How does SBS manifest? Often with headaches, sore throats, eye irritations and general discomfort. All these symptoms impact on productivity, so it’s an issue for business health as well as employee health.
A lack of fresh air from outside the building is often a factor; we need it for our respiratory system to function properly and it helps to dilute odours and VOCs. With modern HVAC systems, we can easily measure CO2 to see if oxygen levels are low (higher than normal CO2 levels indicate lower oxygen levels). In a workplace, depleted oxygen levels cause drowsiness and reduce mental ability, cognitive abilities, reasoning, and creativity. In other words, it impacts the human functions that allow a business to flourish.
Low Indoor Air Quality (IAQ) has even been linked to impaired learning in schools and universities. Fresh outdoor air is simply better for our brains. It is not surprising that there is a growing interest in, and market for, systems that improve IAQ.
Consider this: the ambient CO2 level on the street is typically 400 – 450 PPM (parts per million). In buildings with active ventilation systems, we start to increase outdoor air supplies when CO2 gets above 750 – 800 PPM, so buildings are inherently less healthy than the great outdoors. In a typical meeting room with an inadequate supply of outdoor air, CO2 rates can climb over 1,000 PPM. You might as well abandon the meeting, as error rates rise, and decision-making ability deteriorate.

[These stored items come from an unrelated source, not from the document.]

(* ===== verification/TaskingModel.v ===== *)
(** Classes [Symbol] (common/Symbol.hpp) and [TaskingModel] (common/TaskingModel.{hpp,cpp}): the
    dynamically loaded ALPI functions and what the library builds on them, polling instances
    included. *)

From S2P Require Import Prelude Types Interface Contract Sim Hoare ErrorHandler.

(** ** Symbols *)

(** [_symbol] tells whether the function pointer is set. *)
Record Symbol := mkSymbol { sym_name : string; _symbol : bool }.

Section symbol.
Context `{BC : BuildConfig}.

Definition Symbol_ctor (name : string) : Symbol := mkSymbol name false.

Definition load (s : Symbol) : prog Symbol :=
  if _symbol s then Ret s
  else
    found ← perform (dlsym (sym_name s));
    if found : bool then Ret (mkSymbol (sym_name s) true)
    else fail [PStr "Could not find symbol "; PStr (sym_name s)].

Definition hasSymbol (s : Symbol) : bool := _symbol s.

(** [operator()]: a call through the pointer. *)
Definition sym_call {X} (s : Symbol) (c : call X) : prog X :=
  assert "_symbol != nullptr" (_symbol s);;
  if _symbol s then perform c else Fault (NullCall (sym_name s)).
End symbol.

(** ** The tasking model *)

Record TaskingModel := mkTaskingModel {
  _alpi_error_string : Symbol;
  _alpi_version_check : Symbol;
  _alpi_version_get : Symbol;
  _alpi_task_self : Symbol;
  _alpi_task_events_increase : Symbol;
  _alpi_task_events_decrease : Symbol;
  _alpi_task_waitfor_ns : Symbol;
  _alpi_task_spawn : Symbol;
}.

(** The static initialisers of TaskingModel.cpp. *)
Definition TaskingModel_static : TaskingModel := {|
  _alpi_error_string := Symbol_ctor "alpi_error_string";
  _alpi_version_check := Symbol_ctor "alpi_version_check";
  _alpi_version_get := Symbol_ctor "alpi_version_get";
  _alpi_task_self := Symbol_ctor "alpi_task_self";
  _alpi_task_events_increase := Symbol_ctor "alpi_task_events_increase";
  _alpi_task_events_decrease := Symbol_ctor "alpi_task_events_decrease";
  _alpi_task_waitfor_ns := Symbol_ctor "alpi_task_waitfor_ns";
  _alpi_task_spawn := Symbol_ctor "alpi_task_spawn" |}.

Section tasking_model.
Context `{BC : BuildConfig}.

Definition getError (tm : TaskingModel) (error : Z) : prog string :=
  sym_call (_alpi_error_string tm) (alpi_error_string error).
(** [checkNotifications] consumes the notifications that have arrived, as many as the range
    waits for; it returns whether that was the last of them. *)
Lemma wp_WaitingRange_check object r v :
  v_objs v !! object = Some r → range_ok r →
  wp (WaitingRange_checkNotifications object) v (may_abort (λ b v', ∃ C,
    v' = checked object r C v ∧
    consumes (_segment r) (_firstId r) (_numIds r) (_remaining r) v v' C ∧
    b = (Z.of_nat (length C) =? _remaining r))).
Proof.
  intros Hr Hok. unfold WaitingRange_checkNotifications. apply (wp_load _ r); [done|].
  assert (∀ v1 C, v1 = checked object r C v →
    wp (r ← perform (wr_load object); Ret (_remaining r =? 0)) v1
      (may_abort (λ b v', v' = v1 ∧ b = (Z.of_nat (length C) =? _remaining r)))) as Hend.
  { intros v1 C ->. destruct (checked_object object r C v) as [nv Ho].
    eapply wp_load; [by rewrite Ho, lookup_insert_eq|]. simpl. split; [done|].
    destruct (Z.eqb_spec (Z.of_nat (length C)) (_remaining r)); [apply Z.eqb_eq|apply Z.eqb_neq]; lia. }
  eapply wp_bind_abort.
  - destruct (Z.eqb_spec (_numIds r) 1); [by apply wp_check_one|by apply wp_check_many].
  - intros _ v1 (C&Hv1&HC). eapply wp_mono; [by apply Hend|].
    intros [b|f'] v2; simpl; [|done]. intros [-> ->]. by exists C.
Qed.
End waiting_range_specs.

(** ** Properties *)

Section waiting_range_properties.
Context `{BC : BuildConfig} `{GT : GaspiTypes}.

(** [checkNotifications] consumes some of the arrived notifications of its range, each once:
    those it consumes are reset and their values are in the user's array, no other notification
    or value changes, the result is what is left to wait for, and it stops only when that is 0
    or no notification of the range is left. It never fails an assertion and always ends; it
    aborts when GASPI reports an error. *)
Theorem checkNotifications_consumes {W} `{!Runtime W} `{!RuntimeSpec W} (w : W)
    seg f n vals rem :
  let v := view_of w in
  0 ≤ f → 0 < rem ≤ n → f + n < 2 ^ number_bits →
  ∃ r w', run (checkNotifications seg f n vals rem) w = (r, w') ∧
    may_abort (λ rem' v', ∃ C : list Z,
      NoDup C ∧ (∀ i, i ∈ C → f ≤ i < f + n ∧ notif v seg i ≠ 0) ∧
      rem' = rem - Z.of_nat (length C) ∧ 0 ≤ rem' ∧
      (rem' = 0 ∨ ∀ i, f ≤ i < f + n → notif v' seg i = 0) ∧
      (∀ s i, notif v' s i = if decide (s = seg ∧ i ∈ C) then 0 else notif v s i) ∧
      (∀ b, v_mem v' !! b = match vals with
                            | Some a => if decide (b - a + f ∈ C) then Some (notif v seg (b - a + f))
                                        else v_mem v !! b
                            | None => v_mem v !! b
                            end) ∧
      v' = set_mem (v_mem v') (set_notif (v_notif v') v)) r (view_of w').
Proof.
  cbv zeta. intros Hf Hrem Hfn.
  destruct (wp_run _ w _ (wp_checkNotifications seg f n vals rem _ Hf Hrem Hfn))
    as (r&w'&Hr&HQ). exists r, w'. split; [done|]. destruct r as [rem'|]; [|done].
  destruct HQ as (C&Hv&[Hnd Hrg Har Hct Hrs]&->). exists C. simpl. rewrite Hv in Hrs |- *.
  split_and!; try done.
  - auto.
  - lia.
  - destruct Hrs; [left; lia|by right].
  - intros s i. apply notif_consume.
  - intros b. by apply mem_consume.
  - apply consume_frame.
Qed.

(** C37. A check of a range with one identifier whose notification has not arrived still writes to
    the user's memory: the field [_notifiedValue], which nothing has initialised. *)
Theorem single_check_stores_field {W} `{!Runtime W} `{!RuntimeSpec W} (w : W) object r a :
  let v := view_of w in
  v_objs v !! object = Some r → range_ok r → _numIds r = 1 → _notifiedValues r = Some a →
  notif v (_segment r) (_firstId r) = 0 →
  ∃ o w', run (WaitingRange_checkNotifications object) w = (o, w') ∧
    may_abort (λ b v', b = false ∧ v_mem v' !! a = Some (_notifiedValue r)) o (view_of w').
Proof.
  cbv zeta. intros Hr Hok Hn Ha Hz.
  destruct (wp_run _ w _ (wp_WaitingRange_check object r _ Hr Hok)) as (o&w'&Ho&HQ).
  exists o, w'. split; [done|]. destruct o as [b|]; [|done].
  destruct HQ as (C&Hv&[Hnd Hrg Har Hct Hrs]&->).
  assert (C = []) as ->.
  { destruct C as [|i C]; [done|]. destruct (Har i); [left|].
    specialize (Hrg i ltac:(left)). by replace i with (_firstId r) by lia. }
  destruct Hok. split; [apply Z.eqb_neq; simpl; lia|]. rewrite Hv. unfold checked.
  rewrite decide_True, Ha by done. simpl. by rewrite lookup_insert_eq.
Qed.
End waiting_range_properties.

(** ** Examples *)

Section waiting_range_examples.
#[local] Existing Instance sim_types.
#[local] Existing Instance release_build.

(** Notifications 3 and 5 of segment 0 have arrived with values 30 and 50. *)
Definition sim_arrived : Sim :=
  on_view (set_notif {[ (0, 3) := 30; (0, 5) := 50 ]}) sim0.

(** Object 9 is a range of one identifier that has not arrived, in a slot that held 1234. *)
Definition sim_range : Sim :=
  on_view (set_objs {[ 9 := WaitingRange_ctor 1234 0 4 1 (Some 100) 1 77 ]}) sim_arrived.

Example check_three_of :
  (run (checkNotifications 0 2 5 (Some 100) 3) sim_arrived).1 = inl 1.
Proof. by vm_compute. Qed.

Example check_mem :
  v_mem (view_of (run (checkNotifications 0 2 5 (Some 100) 3) sim_arrived).2) =
    {[ 101 := 30; 103 := 50 ]}.
Proof. by vm_compute. Qed.

Lemma checkNotifications_consumes_witness :
  ∃ r w', run (checkNotifications 0 2 5 (Some 100) 3) sim_arrived = (r, w') ∧
    may_abort (λ _ v', notif v' 0 3 = 0 ∨ notif v' 0 3 = 30) r (view_of w').
Proof.
  destruct (checkNotifications_consumes sim_arrived 0 2 5 (Some 100) 3) as (r&w'&Hr&HQ);
    [lia|lia|simpl; lia|]. exists r, w'. split; [exact Hr|]. destruct r as [b|f]; [|exact HQ].
  destruct HQ as (C&_&_&_&_&_&Hn&_). simpl. rewrite Hn. case_decide; [by left|by right].
Defined.

Lemma single_check_stores_field_witness :
  ∃ o w', run (WaitingRange_checkNotifications 9) sim_range = (o, w') ∧
    may_abort (λ b v', b = false ∧ v_mem v' !! 100 = Some 1234) o (view_of w').
Proof.
  apply (single_check_stores_field sim_range 9 (WaitingRange_ctor 1234 0 4 1 (Some 100) 1 77) 100);
    [done| |done..]. split; simpl; lia.
Defined.
End waiting_range_examples.
Lemma polled_trans lists lists1 lists2 comp1 comp2 v v1 v2 :
  live_ok lists v → polled lists lists1 comp1 v v1 → polled lists1 lists2 comp2 v1 v2 →
  polled lists lists2 (comp1 ++ comp2) v v2.
Proof.
  intros Hok H1 H2. pose proof Hok as [Hw Hnd _ Hp]. pose proof H1 as [Hl1 Hp1 He1 Ho1 Hr1 Hc1 Hf1].
  destruct H2 as [Hl2 Hp2 He2 Ho2 Hr2 Hc2 Hf2].
  apply NoDup_app in Hnd as (_&_&Hnd). rewrite <- Hl1 in Hnd.
  apply NoDup_app in Hnd as (Hnd1&Hdis&_).
  assert (∀ o, o ∈ live lists v ↔ o ∈ live lists1 v1 ∨ o ∈ comp1) as Hin.
  { intros o. by rewrite <- Hl1, elem_of_app. }
  assert (∀ o, o ∈ comp1 → o ∉ live lists1 v1) as Hdis' by (intros o ? ?; by eapply Hdis).
  split.
  - rewrite <- Hl1, <- Hl2. rewrite <- app_assoc. f_equiv. apply Permutation_app_comm.
  - by rewrite Hp2, Hp1, app_assoc.
  - intros t. rewrite He2, He1. unfold range_tasks. rewrite fmap_app, count_app.
    assert (range_tasks v1 comp2 = range_tasks v comp2) as Ht.
    { apply range_tasks_ext. intros o Ho. assert (o ∈ live lists1 v1) as Hol.
      { rewrite <- Hl2. apply elem_of_app. by right. }
      destruct (Hp o) as (r&Hr&_); [by apply Hin; left|].
      destruct (Hr1 o r) as (nv&rem&->&_); [by apply Hin; left|done|]. by rewrite Hr. }
    unfold range_tasks in Ht. rewrite Ht. lia.
  - intros o Hn. rewrite Ho2, Ho1; [done|done|]. intros Hi. by apply Hn, Hin; left.
  - intros o r Ho Hr. destruct (Hr1 o r Ho Hr) as (nv&rem&Hv1&Hrem&Hc).
    apply Hin in Ho as [Ho|Ho].
    + destruct (Hr2 o _ Ho Hv1) as (nv'&rem'&Hv2&Hrem'&Hc'). exists nv', rem'.
      split; [by rewrite Hv2|]. simpl in Hrem'. split; [lia|].
      assert (o ∉ comp1) by (intros ?; by eapply Hdis').
      rewrite elem_of_app. naive_solver.
    + exists nv, rem. split; [by rewrite Ho2 by by apply Hdis'|]. split; [done|].
      rewrite elem_of_app. split; [|tauto]. intros _. by apply Hc.
  - destruct Hc1 as (C1&HC1), Hc2 as (C2&HC2). exists (C1 ++ C2).
    assert (∀ o, o ∈ live lists1 v1 → o ∈ live lists v) as Hsub by (intros o ?; apply Hin; by left).
    eapply (counted_trans _ (live lists v) (live lists1 v1)); [done..|by intros ? ?| |].
    + intros o _ Hn. by apply Ho2.
    + intros o r1 Ho Hv1. destruct (Hp o (Hsub o Ho)) as (r&Hr&_).
      destruct (Hr1 o r (Hsub o Ho) Hr) as (nv&rem&Hv&_). rewrite Hv in Hv1. simplify_eq.
      by exists r.
  - destruct Hf1 as (?&?&?&?), Hf2 as (?&?&?&?). split_and!; congruence.
Qed.

(** Completed ranges are back in the pool, the others are still live. *)
Lemma polled_ok lists lists' comp v v' :
  live_ok lists v → polled lists lists' comp v v' → pool_wf v' → live_ok lists' v'.
Proof.
  intros [Hw Hnd Hent Hp] [Hl Hpool _ _ Hr _ _] Hw'.
  assert (∀ o, o ∈ live lists' v' → o ∈ live lists v ∧ o ∉ comp) as Hin.
  { intros o Ho. assert (NoDup (live lists' v' ++ comp)) as Hnd'.
    { rewrite Hl. by apply NoDup_app in Hnd as (_&_&?). }
    split; [rewrite <- Hl; apply elem_of_app; by left|].
    apply NoDup_app in Hnd' as (_&Hd&_). by apply Hd. }
  split; [done| | |].
  - rewrite Hpool. rewrite <- Hl in Hnd. revert Hnd. apply NoDup_Permutation_proper.
    rewrite <- app_assoc. f_equiv. apply Permutation_app_comm.
  - intros o Ho. by apply Hent, Hin.
  - intros o Ho. apply Hin in Ho as [Ho Hc]. destruct (Hp o Ho) as (r&Hor&[]).
    destruct (Hr o r Ho Hor) as (nv&rem&Hv'&Hrem&Hcr). eexists. split; [exact Hv'|].
    split; simpl; [done| |done]. assert (rem ≠ 0) by naive_solver. lia.
Qed.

If it’s a training course – you’re wasting your time as no-one is learning anything in that environment.
Low IAQ is often an invisible workplace problem, at least until proper measures to detect it are taken. Your absenteeism rates can increase markedly, creating a significant business cost, without a clear understanding of why. Depending on the layout of your building, some areas may suffer worse IAQ – often meeting or training rooms where occupant density is higher.
Also, hard to measure in the workplace is productivity, one of the first casualties when your building is making employees unwell. You can monitor absence and errors, but these are not usually analysed and assessed to see if they are symptoms of a larger problem that is impacting on productivity. And productivity can have a huge impact, negative or positive, on business performance.
Most modern workplaces put a high priority on staff engagement and employee culture. Happy, engaged employees are great for productivity. But even the absolute best culture can be undermined by the invisible health risk of IAQ, whether the cause is inadequate outside air, VOCs or microbial contaminants such as mould and bacteria.
Where do you start, then, to clear the air and turn an unhealthy building into one that is healthy for business? With the design of your HVAC system. At the very least it should meet the NZ Building Code minimum standards in all workspaces, including meeting and training rooms.
Choosing a system that can operate on full outside air is a better option than one that simply recirculates room air. However, it needs to be one with the right controls designed in, that can monitor and adjust outside air levels. Bringing in outside air consumes energy; a system that only performs well under certain conditions is going to have high energy consumption.
Careful design will balance energy consumption against the tenant’s desired health and wellbeing outcomes. Informed by consultation with the end users, the design process should meet the tenant’s needs and expectations and be tailored to fit the workplace layout and the areas of high and low occupancy.
Any design should also be costed out over the whole of its life, not just viewed as an upfront capital cost. What is saved by underinvesting in the short term will pale in comparison to the higher running costs and health compromises a poorly designed HVAC system can contribute to over the life of a building.
Advances in HVAC technology and design knowledge provide plenty of options for creating a healthy building that functions as a healthy workplace. Control measures such as occupancy, CO2 and biological monitoring can be designed in. Better filtration systems can be installed, along with hygiene measures such as UV-C and anti-bacterial treatments. These are smart measures to make now, to ensure long term employee wellbeing and better business performance.
At Jacksons, we have worked with all kinds of businesses through the years. We are often designing systems for existing buildings, so we see how these issues around building health play out every day. We have the experience and technical knowledge to know that a long-term view is essential for a healthy business, and collaborate regularly with property owners and tenants to ensure their buildings, businesses and employees are all in good health.